Opera supports RFC2965, the newest version of the IETF cookie protocol that outdates RFC2109, which in turn is an improved version of the original Netscape cookies. RFC2965 (and Opera) is backwards compatible, but using RFC2965 on the server side is strongly recommended. Apart from following the specifications, there are a few other recommended guidelines. In particular private data (passwords, personal identification like social security numbers, e-mail addresses, and similar) should never be a part of cookies. There are many good tutorials on how to develop Web sites with cookies that are convenient and safe for the Web site and users alike.

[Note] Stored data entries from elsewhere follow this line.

(** * Build duration logger: the Export API sample of Gradle Enterprise

    A shallow embedding of [samples/build-duration-logger/index.js]:
    - [createServerSideEventStream], the wrapper around an [EventSource]
      that counts retries and maps the 204 status to [oncomplete];
    - the handler registry of [BuildProcessor] (event types found from the
      method names of the handler classes, the per-build handler object);
    - the scheduler of [BuildProcessor] ([enqueue], [processPendingBuilds],
      [processBuild], [finishedProcessingBuild]).

    JavaScript numbers are integers of [Z] here, [undefined] is [None],
    closures that mutate the processor are functions on the state they
    mutate, and the event loop is a list of inputs handled one at a time. *)

From Stdlib Require Import ZArith.
From stdpp Require Import gmap strings list fin_maps sorting pretty.

#[local] Set Warnings "-clear-no-such-hyp".

(** ** JavaScript prelude *)

(** [x || d] on a number that may be undefined: [0] is falsy as well. *)
Definition js_or (x : option Z) (d : Z) : Z :=
  match x with
  | Some v => if (v =? 0)%Z then d else v
  | None => d
  end.

(** [r < m] where [r] may be undefined: [undefined] converts to [NaN] and
    every comparison with [NaN] is false. *)
Definition js_lt (r : option Z) (m : Z) : bool :=
  match r with
  | Some v => (v <? m)%Z
  | None => false
  end.

(** [r++] on a variable that may be undefined. The result of incrementing
    [undefined] is [NaN], which compares like [undefined] does: both are
    [None]. *)
Definition js_incr (r : option Z) : option Z :=
  match r with
  | Some v => Some (v + 1)%Z
  | None => None
  end.

(** ** The transport: what an [EventSource] tells its handlers *)

Inductive ReadyState := CONNECTING | OPEN | CLOSED.

Global Instance ReadyState_eq_dec : EqDecision ReadyState.
Proof. solve_decision. Defined.

(** One call of the transport into the wrapper. [Errored status rs] is a
    call of [stream.onerror] with [event.status = status] made while
    [stream.readyState] is [rs]; [Named] is a named server-sent event with
    its data already parsed. *)
Inductive Notification (D : Type) :=
| Opened
| Errored (status : option Z) (readyState : ReadyState)
| Named (name : string) (data : D).
Global Arguments Opened {D}.
Global Arguments Errored {D} status readyState.
Global Arguments Named {D} name data.

(** ** createServerSideEventStream *)

Definition STATUS_COMPLETE : Z := 204.

Record RetryConfiguration := {
  interval : option Z;
  maxRetries : option Z
}.

(** What the wrapper does, in the order it does it: a journal kept next to
    the state, so that callbacks that are no-ops still leave a trace. *)
Inductive Action :=
| CalledOnOpen
| CalledOnError (status : option Z)
| CalledOnComplete
| CalledListener (name : string)
| StreamClose
| LogConnecting
| LogMaxRetriesReached.

Global Instance Action_eq_dec : EqDecision Action.
Proof. solve_decision. Defined.

(** The variables of one call of [createServerSideEventStream]: [retries]
    is declared without a value, [closed] tells whether [stream.close()]
    has been called. *)
Record Connection := {
  retries : option Z;
  closed : bool;
  reconnectInterval : Z;
  journal : list Action
}.

Definition record (a : Action) (c : Connection) : Connection :=
  {| retries := retries c; closed := closed c;
     reconnectInterval := reconnectInterval c;
     journal := journal c ++ [a] |}.

Definition set_retries (r : option Z) (c : Connection) : Connection :=
  {| retries := r; closed := closed c;
     reconnectInterval := reconnectInterval c; journal := journal c |}.

Definition stream_close (c : Connection) : Connection :=
  record StreamClose
    {| retries := retries c; closed := true;
       reconnectInterval := reconnectInterval c; journal := journal c |}.

Section Stream.
(** [S] is the state the callbacks of the caller act on, [D] the parsed
    data of a named event. *)
Context {S D : Type}.

Record EventListener := {
  eventName : string;
  eventHandler : D → S → S
}.

Record Configuration := {
  onopen : option (S → S);
  onerror : option (option Z → S → S);
  oncomplete : option (S → S);
  eventListeners : list EventListener;
  retry : option RetryConfiguration
}.

Variable configuration : Configuration.

Definition noop : S → S := λ s, s.

Definition _onopen : S → S := default noop (onopen configuration).
Definition _onerror : option Z → S → S :=
  default (λ _, noop) (onerror configuration).
Definition _oncomplete : S → S := default noop (oncomplete configuration).
Definition _maxRetries : Z :=
  js_or (retry configuration ≫= maxRetries) 0.
Definition _retryInterval : Z :=
  js_or (retry configuration ≫= interval) 1000.

(** The state right after [createStream()]: nothing has happened yet. *)
Definition createServerSideEventStream : Connection :=
  {| retries := None; closed := false;
     reconnectInterval := _retryInterval; journal := [] |}.

(** [stream.onopen] *)
Definition stream_onopen (cs : Connection * S) : Connection * S :=
  (record CalledOnOpen (set_retries (Some 0%Z) cs.1), _onopen cs.2).

(** The retry block of [stream.onerror], entered when
    [stream.readyState === EventSourcePolyfill.CONNECTING]. *)
Definition retry_or_close (status : option Z) (c : Connection) : Connection :=
  if (0 <? _maxRetries)%Z && js_lt (retries c) _maxRetries then
    let c := record LogConnecting c in
    if status is Some _ then set_retries (js_incr (retries c)) c else c
  else
    record LogMaxRetriesReached (stream_close c).

(** [stream.onerror] *)
Definition stream_onerror (status : option Z) (rs : ReadyState)
    (cs : Connection * S) : Connection * S :=
  if bool_decide (status = Some STATUS_COMPLETE) then
    (record CalledOnComplete cs.1, _oncomplete cs.2)
  else
    let c := if bool_decide (rs = CONNECTING)
             then retry_or_close status cs.1 else cs.1 in
    (record (CalledOnError status) c, _onerror status cs.2).

(** The listeners added by [addStreamEventListeners], called in the order
    they were added when an event of their name arrives. *)
Definition stream_onevent (name : string) (data : D)
    (cs : Connection * S) : Connection * S :=
  foldl (λ cs l, (record (CalledListener name) cs.1, eventHandler l data cs.2))
        cs (filter (λ l, eventName l = name) (eventListeners configuration)).

Definition notify (cs : Connection * S) (n : Notification D) : Connection * S :=
  match n with
  | Opened => stream_onopen cs
  | Errored status rs => stream_onerror status rs cs
  | Named name data => stream_onevent name data cs
  end.

Definition deliver (ns : list (Notification D)) (cs : Connection * S)
    : Connection * S :=
  foldl notify cs ns.
End Stream.

Global Arguments EventListener : clear implicits.
Global Arguments Configuration : clear implicits.

(** ** The handler registry of BuildProcessor *)

(** A build as published on the top-level stream. *)
Record Build := { buildId : string }.

Global Instance Build_eq_dec : EqDecision Build.
Proof. solve_decision. Defined.

(** A handler class is known to the processor only through
    [Object.getOwnPropertyNames(handlerClass.prototype)]: the names of the
    methods it declares, ["constructor"] among them. The classes are flat
    (no [extends]), so a method can be called on an instance exactly when
    its name is in this list. *)
Record HandlerClass := { prototypeNames : list string }.

Global Instance HandlerClass_eq_dec : EqDecision HandlerClass.
Proof. solve_decision. Defined.

(** [name.startsWith(p)] and [name.substring(n)] *)
Definition startsWith (p name : string) : bool := String.prefix p name.
Definition substring_from (n : nat) (name : string) : string :=
  String.substring n (String.length name - n) name.

Definition getHandledEventTypesForHandlerClass (handlerClass : HandlerClass)
    : list string :=
  substring_from 2 <$>
    filter (λ methodName, startsWith "on" methodName = true)
           (prototypeNames handlerClass).

(** A JavaScript [Set] of strings: its elements in insertion order. *)
Definition Set_add (s : list string) (x : string) : list string :=
  if bool_decide (x ∈ s) then s else s ++ [x].
Definition new_Set (l : list string) : list string := foldl Set_add [] l.
Definition Set_has (s : list string) (x : string) : bool := bool_decide (x ∈ s).

Definition getAllHandledEventTypes (eventHandlerClasses : list HandlerClass)
    : list string :=
  new_Set (foldl (λ eventTypes handlerClass,
                    eventTypes ++ getHandledEventTypesForHandlerClass handlerClass)
                 [] eventHandlerClasses).

(** [array.join(sep)] *)
Definition join (sep : string) (l : list string) : string := String.concat sep l.

(** An instance of a handler class, made by [new] for one build. [handlerId]
    stands for the identity of the object: the allocation number. *)
Record Handler := {
  handlerId : nat;
  handlerClass : HandlerClass;
  handlerBuild : Build
}.

Global Instance Handler_eq_dec : EqDecision Handler.
Proof. solve_decision. Defined.

(** The handler object starts as [{}], whose prototype is
    [Object.prototype]: reading [handlers[type]] for one of these names
    finds the inherited member (truthy, and without a [push]) when the
    object has no property of its own under that name. *)
Definition Object_prototype_names : list string :=
  [ "constructor"; "__defineGetter__"; "__defineSetter__"; "hasOwnProperty";
    "__lookupGetter__"; "__lookupSetter__"; "isPrototypeOf";
    "propertyIsEnumerable"; "toString"; "valueOf"; "__proto__";
    "toLocaleString" ].

(** [addHandler] of [createBuildEventHandlers]; [None] is the TypeError of
    calling [push] on an inherited member. *)
Definition addHandler (type : string) (handler : Handler)
    (handlers : gmap string (list Handler)) : option (gmap string (list Handler)) :=
  match handlers !! type with
  | Some l => Some (<[type := l ++ [handler]]> handlers)
  | None =>
      if bool_decide (type ∈ Object_prototype_names) then None
      else Some (<[type := [handler]]> handlers)
  end.

(** [types.forEach(eventType => addHandler(eventType, handler))] *)
Fixpoint addHandlers (types : list string) (handler : Handler)
    (handlers : gmap string (list Handler)) : option (gmap string (list Handler)) :=
  match types with
  | [] => Some handlers
  | type :: types =>
      handlers ← addHandler type handler handlers;
      addHandlers types handler handlers
  end.

Definition includes (l : list string) (x : string) : bool := bool_decide (x ∈ l).

(** The body of the [reduce] callback for one class; [id] is the allocation
    number of the instance it creates. *)
Definition registerHandlerClass (build : Build) (id : nat)
    (handlerClass : HandlerClass) (handlers : gmap string (list Handler))
    : option (gmap string (list Handler)) :=
  let handler := {| handlerId := id; handlerClass := handlerClass;
                    handlerBuild := build |} in
  handlers ← addHandlers (getHandledEventTypesForHandlerClass handlerClass)
                         handler handlers;
  if includes (prototypeNames handlerClass) "complete"
  then addHandler "complete" handler handlers
  else Some handlers.

Fixpoint reduceHandlerClasses (build : Build) (id : nat)
    (eventHandlerClasses : list HandlerClass)
    (handlers : gmap string (list Handler)) : option (gmap string (list Handler)) :=
  match eventHandlerClasses with
  | [] => Some handlers
  | handlerClass :: rest =>
      handlers ← registerHandlerClass build id handlerClass handlers;
      reduceHandlerClasses build (S id) rest handlers
  end.

(** [createBuildEventHandlers(build)], the instances numbered from
    [firstId] in the order of the classes. *)
Definition createBuildEventHandlers (eventHandlerClasses : list HandlerClass)
    (build : Build) (firstId : nat) : option (gmap string (list Handler)) :=
  reduceHandlerClasses build firstId eventHandlerClasses ∅.

(** ** BuildProcessor *)

(** The parsed data of a [BuildEvent]: [eventType] is
    [buildEventPayload.type.eventType], the rest of the payload is carried
    along unread. *)
Record BuildEventPayload := {
  eventType : string;
  payloadBody : string
}.

(** A method called on a handler instance: [handler.onX(payload)] or
    [handler.complete()]. What the method does is the handler's business. *)
Record Invocation := {
  receiver : Handler;
  method : string;
  argument : option BuildEventPayload
}.

(** One per-build stream made by [processBuild], with the handler object
    its callbacks close over. *)
Record BuildStream := {
  streamBuild : Build;
  streamUrl : string;
  streamHandlers : gmap string (list Handler);
  streamConnection : Connection
}.

(** The fields of the processor that are set by the constructor and never
    assigned again. *)
Record BuildProcessor := {
  gradleEnterpriseServerUrl : string;
  eventHandlerClasses : list HandlerClass;
  allHandledEventTypes : list string;
  maxConcurrentBuildsToProcess : Z
}.

Definition new_BuildProcessor (gradleEnterpriseServerUrl : string)
    (maxConcurrentBuildsToProcess : Z) (eventHandlerClasses : list HandlerClass)
    : BuildProcessor :=
  {| gradleEnterpriseServerUrl := gradleEnterpriseServerUrl;
     eventHandlerClasses := eventHandlerClasses;
     allHandledEventTypes := getAllHandledEventTypes eventHandlerClasses;
     maxConcurrentBuildsToProcess := maxConcurrentBuildsToProcess |}.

Read the tutorial on security and privacy.

Proxy servers

A proxy server is a machine between Opera and the Web server (or another proxy server). This can give you a different layer of security. For more information on Opera's handling of proxy servers, please read our article on Proxy server preferences.

Security and privacy warnings

There are a number of techniques unscrupulous Web designers can use to fool users. They may attempt to trick users into believing that they are on a different Web site than they actually are, or try to retrieve private data without the user's knowledge. Opera is able to detect several of these methods, and will warn the user.

Plug-in architecture

ActiveX is a Windows component technique used to run arbitrary code in other programs (such as a browser). While this is a very powerful programming technique, it is also a potential security nightmare as access is given to the operating system as well as the browser itself. Even with Microsoft's security model, a large number of Internet Explorer's security holes have been related to ActiveX. Opera does not support ActiveX and consequently avoids these problems. It does support Netscape type plug-ins (NP4). This is a much smaller, but not entirely negligible security risk. While the data a Netscape plug-in can access from Opera is strictly limited, it is still a full-fledged program and can as such interact with your system. Any restrictions you may have for downloading or installing other programs should therefore apply to plug-ins as well.

E-mail security

Viruses and worms

Microsoft's e-mail clients for Windows allow received e-mail to run operating system scripts. This is a chronic security hole. Netscape allows received e-mail to run JavaScript, which is a smaller security risk. Opera allows neither. This means that Opera is invulnerable to the e-mail viruses and worms that plague Microsoft Outlook and Outlook Express. But Opera goes one step further. By default Opera turns off Web access for images, style sheets, and other external files. While neither images nor style sheets pose security risks, spammers can use them as a method for counting or, in the worst case, identifying e-mail recipients.


You should always be wary of opening attachments from strangers (or reckless friends). Opening files inside Opera is safe, while files sent to the operating system (OS) may or may not be safe. Any program that can run on the OS is unsafe (for example in Windows files that end with .exe, .vbs and many other extensions), as are files for Microsoft Office and other programs with similar capabilities. You can safely open Office files if you don't have Microsoft Office installed, for example if you use Wordpad or any other program that can read such files.